If this tournament really is about pitting the best against the best, what were number 3 and 4 doing there? As a society, we are prone to poke fun at even those who are second best; sloppy seconds, bridesmaids, who was the second man on the moon, don’t answer that it doesn’t matter.

What of 3rd and 4th place? They really have no business being there. 3 other teams were forced to enter a qualifying group. Champions in their own right, but treated as second class citizens none the less. Prove that you belong. Right.

There are 4 teams from India, 2 from Australia and 2 from South Africa, but only 1 each from Sri Lanka, New Zealand, Pakistan and the West Indies. Shouldn’t all countries get a fair tilt at the title? 2 seems a fair number, 4 is excessive and 1 is plain incommensurate. Talk about your stacked decks.

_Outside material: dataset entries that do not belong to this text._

(** * usePointerSwipe: swipe detection on pointer events

    A shallow embedding of [src/useSwipePointer/usePointerSwipe.ts].

    - JavaScript numbers (pointer coordinates, the [buttons] mask, the
      threshold) are integers, [Z]; pointer types are strings.
    - The reactive ledger ([posStart], [posEnd]) and the two refs
      ([isSwiping], [isPointerDown]) form the record [State]; the computed
      values ([distanceX], [distanceY], [isThresholdExceeded], [direction])
      are functions of it, as a Vue [computed] is of its dependencies.
    - The three listeners are commands of a small state, output and
      exception monad: they read and write the [State], emit [Effect]s
      (calls of the optional callbacks, pointer capture) in program order,
      and stop where a call throws, keeping what was written before.
      [setPointerCapture] can throw; the callbacks are taken to return.
    - The document-level listeners of the source only write to the console
      and never touch the tracker; they are left out, and so are the style
      properties set on the target when the component is mounted. *)

From Stdlib Require Import ZArith List String Bool Lia.
Import ListNotations.
Local Open Scope Z_scope.

(** ** Data *)

(** [type UseSwipeDirection = 'down' | 'left' | 'none' | 'right' | 'up'] *)
Module Direction.
Inductive t : Set := down | left | none | right | up.
End Direction.

Definition UseSwipeDirection : Set := Direction.t.

Record Position : Set := { x : Z; y : Z }.

(** A DOM element, known by an identifier. *)
Definition Element : Set := nat.

(** The target of a pointer event: the element, and what its
    [setPointerCapture] does for a pointer id when the event is handled,
    [true] when the call returns and [false] when it throws (the DOM
    throws [NotFoundError] for a pointer id that is not active). *)
Record EventTarget : Set := {
  element : Element;
  setPointerCapture : Z -> bool
}.

(** The fields of a [PointerEvent] the tracker reads. *)
Record PointerEvent : Set := {
  pointerType : string;
  buttons : Z;
  clientX : Z;
  clientY : Z;
  pointerId : Z;
  target : option EventTarget
}.

(** [UsePointerSwipeOptions]. An optional field is an [option]; an optional
    callback is opaque, so only its presence is recorded. *)
Module Options.
Record t : Set := {
  disableTextSelect : option bool;
  onSwipe : bool;
  onSwipeEnd : bool;
  onSwipeStart : bool;
  pointerTypes : option (list string);
  threshold : option Z
}.
End Options.

Definition UsePointerSwipeOptions : Set := Options.t.

(** What a listener does to the outside world. *)
Inductive Effect : Set :=
| SetPointerCapture (el : EventTarget) (id : Z)
| CallSwipeStart (e : PointerEvent)
| CallSwipe (e : PointerEvent)
| CallSwipeEnd (e : PointerEvent) (d : UseSwipeDirection).

Definition is_callback (f : Effect) : bool :=
  match f with
  | SetPointerCapture _ _ => false
  | _ => true
  end.

Definition is_swipe_end (f : Effect) : bool :=
  match f with
  | CallSwipeEnd _ _ => true
  | _ => false
  end.

(** The callbacks among the effects, in order. *)
Definition callbacks (w : list Effect) : list Effect := filter is_callback w.

(** The tracker's own mutable state. *)
Record State : Set := {
  posStart : Position;
  posEnd : Position;
  isSwiping : bool;
  isPointerDown : bool
}.

(** ** The listener monad: state passing with an output log and
    exceptions *)

(** A command ends with a value, or with [None] when a call in it threw;
    either way the state written and the effects emitted so far stay. *)
Definition M (A : Type) : Type := State -> option A * State * list Effect.

Definition ret {A} (a : A) : M A := fun s => (Some a, s, []).

Definition bind {A B} (m : M A) (k : A -> M B) : M B :=
  fun s =>
    let '(r, s1, w1) := m s in
    match r with
    | Some a => let '(b, s2, w2) := k a s1 in (b, s2, w1 ++ w2)
    | None => (None, s1, w1)
    end.

(** An exception leaves the listener. *)
Definition throw {A} : M A := fun s => (None, s, []).

Declare Scope swipe_scope.
Delimit Scope swipe_scope with swipe.
Notation "v <- m ;; k" := (bind m (fun v => k))
  (at level 61, m at next level, right associativity) : swipe_scope.
Notation "m ;; k" := (bind m (fun _ => k))
  (at level 61, right associativity) : swipe_scope.
Local Open Scope swipe_scope.

Definition read {A} (f : State -> A) : M A := fun s => (Some (f s), s, []).

Definition emit (f : Effect) : M unit := fun s => (Some tt, s, [f]).

(** [cb?.(...)]: the call happens only when the callback was supplied. *)
Definition optional_call (present : bool) (f : Effect) : M unit :=
  if present then emit f else ret tt.

Definition updatePosStart (px py : Z) : M unit :=
  fun s => (Some tt, {| posStart := {| x := px; y := py |};
                   posEnd := posEnd s;
                   isSwiping := isSwiping s;
                   isPointerDown := isPointerDown s |}, []).

Definition updatePosEnd (px py : Z) : M unit :=
  fun s => (Some tt, {| posStart := posStart s;
                   posEnd := {| x := px; y := py |};
                   isSwiping := isSwiping s;
                   isPointerDown := isPointerDown s |}, []).

Definition set_isSwiping (b : bool) : M unit :=
  fun s => (Some tt, {| posStart := posStart s;
                   posEnd := posEnd s;
                   isSwiping := b;
                   isPointerDown := isPointerDown s |}, []).

Definition set_isPointerDown (b : bool) : M unit :=
  fun s => (Some tt, {| posStart := posStart s;
                   posEnd := posEnd s;
                   isSwiping := isSwiping s;
                   isPointerDown := b |}, []).

(** Final state and output of a command, thrown or not. *)
Definition exec {A} (m : M A) (s : State) : State * list Effect :=
  let '(_, s', w) := m s in (s', w).

(** ** JavaScript operators used by the input filter *)

(** [Array.prototype.includes] on strings. *)
Definition includes (l : list string) (v : string) : bool :=
  existsb (String.eqb v) l.

(** [a?.f(...)]: [undefined] when [a] is. *)
Definition optional_chain {A B} (a : option A) (f : A -> B) : option B :=
  match a with
  | Some v => Some (f v)
  | None => None
  end.

(** [a ?? b]: [b] when [a] is nullish, [a] otherwise. *)
Definition nullish_coalesce {A} (a : option A) (b : A) : A :=
  match a with
  | Some v => v
  | None => b
  end.

Infix "??" := nullish_coalesce (at level 45, left associativity) : swipe_scope.

(** ** The tracker *)

Section UsePointerSwipe.

Variable options : UsePointerSwipeOptions.

(** [const { threshold = 50, ... } = options] *)
Definition threshold : Z := Options.threshold options ?? 50.

Definition distanceX (s : State) : Z := x (posStart s) - x (posEnd s).
Definition distanceY (s : State) : Z := y (posStart s) - y (posEnd s).

Definition isThresholdExceeded (s : State) : bool :=
  Z.max (Z.abs (distanceX s)) (Z.abs (distanceY s)) >=? threshold.

Definition direction (s : State) : UseSwipeDirection :=
  if negb (isThresholdExceeded s) then Direction.none
  else if Z.abs (distanceX s) >? Z.abs (distanceY s) then
    if distanceX s >? 0 then Direction.left else Direction.right
  else
    if distanceY s >? 0 then Direction.up else Direction.down.

(** The input filter. A boolean is never nullish, so the left operand of
    the second [??] is a defined value. *)
Definition eventIsAllowed (e : PointerEvent) : bool :=
  let isReleasingButton := buttons e =? 0 in
  let isPrimaryButton := buttons e =? 1 in
  Some (optional_chain (Options.pointerTypes options)
          (fun l => includes l (pointerType e))
        ?? (isReleasingButton || isPrimaryButton))
  ?? true.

It doesn’t end there, IPL teams are allowed to field 4 overseas players, and the others aren’t. Anyway, that probably doesn’t matter, the IPL teams snap up all the good players in any case. Hell, domestic teams can’t even field their home grown players because of the call of money.

If it truly is a global tournament that aims to improve domestic players by exposing them to different players and different conditions, they really should play in different conditions.

All they do is host the tournament in India or South Africa. Ah well, judging by the fight of Geller-Greene proportions that has erupted between CSA and the BCCI, that won’t be a problem for next year. It’ll just be held in India every year. But at least each Indian pitch plays differently. Oh wait…

It is time the organizers labelled the CLT20 for what it really is and stopped hiding between this façade. It’s not a global tournament, the BCCI, CSA and CA run the show.

The only cause being ‘championed’ is a financial one. They might as well man up and call it what it is, ‘Half the IPL, some Aussies, a couple of Saffas and some other random guys’.